The number of photons emitted per second (n) can be expressed in terms of power and the energy of a single photon:
\[ P = n \cdot E_{photon} \]
### Step 2: Calculate the energy of a single photon
The energy of a single photon can be calculated using the formula:
\[ E_{photon} = h \cdot \nu \]
where:
- \( h \) is Planck's constant (\( 6.63 \times 10^{-34} \, \text{J s} \))
- \( \nu \) is the frequency of the radiation in Hertz (Hz).
Given that the frequency \( \nu \) is \( 880 \, \text{kHz} \), we convert it to Hertz:
\[ \nu = 880 \, \text{kHz} = 880 \times 10^3 \, \text{Hz} \]
Now, we can calculate the energy of a single photon:
\[ E_{photon} = 6.63 \times 10^{-34} \, \text{J s} \times 880 \times 10^3 \, \text{Hz} \]

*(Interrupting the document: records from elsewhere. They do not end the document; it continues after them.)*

(* ===== verification/_CoqProject ===== *)
-Q . S2P
Prelude.v
Bitops.v
Str.v
Heap.v
Atomic.v
RefDir.v
Pd.v
Pool.v
God.v
Dll.v
Mpsc.v
Kern.v
Pal.v
Worker.v
Task.v
Event.v
EventRun.v
Swprio.v
Swcoop.v
Wakeup.v
Spinlock.v
Name.v
Timer.v
Clock.v
Sched.v
TaskLife.v
Sem.v
Msgq.v
Proc.v
Excp.v
Pr.v
SvcProc.v
Stack.v
Cpu.v
Context.v
Elf.v
Signal.v
WinStack.v
Windows.v
Pe.v
WinContext.v
Protocol.v
Prio.v
NameTable.v
Mpmcq.v
Mpmcring.v
Log.v
Init.v
(* ===== verification/Heap.v ===== *)
(** * The operating system's heap (include/prs/pal/malloc.h, prs/pal/stdc/malloc.c)

    The heap is the set of blocks that are allocated, and the answers the C
    library will give to the next requests: a fresh block, or nothing when memory
    has run out.  What a block holds is up to the module that allocates it; this
    file keeps track of which blocks are live, so that leaks, double frees and
    partial cleanups are visible. *)

From S2P Require Import Prelude.

Record heap : Type := Heap {
  heap_live : gset loc;
  heap_answers : list ptr
}.

(** [malloc]: the next answer. *)
Definition malloc (h : heap) : ptr * heap :=
  match heap_answers h with
  | [] => (None, h)
  | None :: os => (None, Heap (heap_live h) os)
  | Some l :: os => (Some l, Heap ({[ l ]} ∪ heap_live h) os)
  end.

(** [free]: a null pointer is ignored, any other must point to a live block. *)
Definition free (p : ptr) (h : heap) : outcome heap :=
  match p with
  | None => Ret h
  | Some l =>
      if decide (l ∈ heap_live h) then Ret (Heap (heap_live h ∖ {[ l ]}) (heap_answers h))
      else Undef
  end.

Definition prs_pal_malloc (h : heap) : ptr * heap := malloc h.
Definition prs_pal_malloc_zero (h : heap) : ptr * heap := malloc h.
Definition prs_pal_free (p : ptr) (h : heap) : outcome heap := free p h.

(** The answers to come are fresh, and different from each other. *)
Definition heap_ok (h : heap) : Prop :=
  NoDup (omap (λ p : ptr, p) (heap_answers h)) ∧
  ∀ l, Some l ∈ heap_answers h → l ∉ heap_live h.

Lemma malloc_ok h p h' :
  heap_ok h → malloc h = (p, h') →
  heap_ok h' ∧
  match p with
  | None => heap_live h' = heap_live h
  | Some l => l ∉ heap_live h ∧ heap_live h' = {[ l ]} ∪ heap_live h
  end.
Proof.
  destruct h as [live answers]. unfold heap_ok, malloc. cbn [heap_live heap_answers].
  intros [Hnd Hfr] Hm. destruct answers as [|[l|] os]; simplify_eq/=; [done| |].
  - apply NoDup_cons in Hnd as [Hl Hnd]. split; [split; [done|]|].
    + intros l' Hl'. apply not_elem_of_union. split.
      * intros ->%elem_of_singleton. apply Hl. apply list_elem_of_omap. by exists (Some l).
      * apply Hfr. by right.
    + split; [|done]. apply Hfr. by left.
  - split; [split; [done|]|done]. intros l' Hl'. apply Hfr. by right.
Qed.

Lemma free_live l h :
  l ∈ heap_live h → free (Some l) h = Ret (Heap (heap_live h ∖ {[ l ]}) (heap_answers h)).
Proof. intros Hl. unfold free. by rewrite decide_True. Qed.

Lemma heap_ok_free l h : heap_ok h → heap_ok (Heap (heap_live h ∖ {[ l ]}) (heap_answers h)).
Proof. intros [Hnd Hfr]. split; [done|]. simpl. intros l' Hl'. specialize (Hfr l' Hl'). set_solver. Qed.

### Step 3: Calculate the energy of a single photon
Calculating this gives:
\[ E_{photon} = 6.63 \times 10^{-34} \times 880 \times 10^3 \]
\[ E_{photon} = 5.83 \times 10^{-28} \, \text{J} \]
### Step 4: Convert power to watts
The power of the transmitter is given as \( 10 \, \text{kW} \). We convert this to watts:
\[ P = 10 \, \text{kW} = 10 \times 10^3 \, \text{W} = 10^4 \, \text{W} \]
### Step 5: Calculate the number of photons emitted per second
Using the relationship \( P = n \cdot E_{photon} \), we can rearrange to find \( n \):
\[ n = \frac{P}{E_{photon}} \]
Substituting the values we have:
\[ n = \frac{10^4 \, \text{W}}{5.83 \times 10^{-28} \, \text{J}} \]
### Step 6: Perform the calculation
Calculating this gives:
\[ n \approx 1.72 \times 10^{31} \]
### Final Answer
The number of photons emitted per second is approximately:
\[ n \approx 1.72 \times 10^{31} \]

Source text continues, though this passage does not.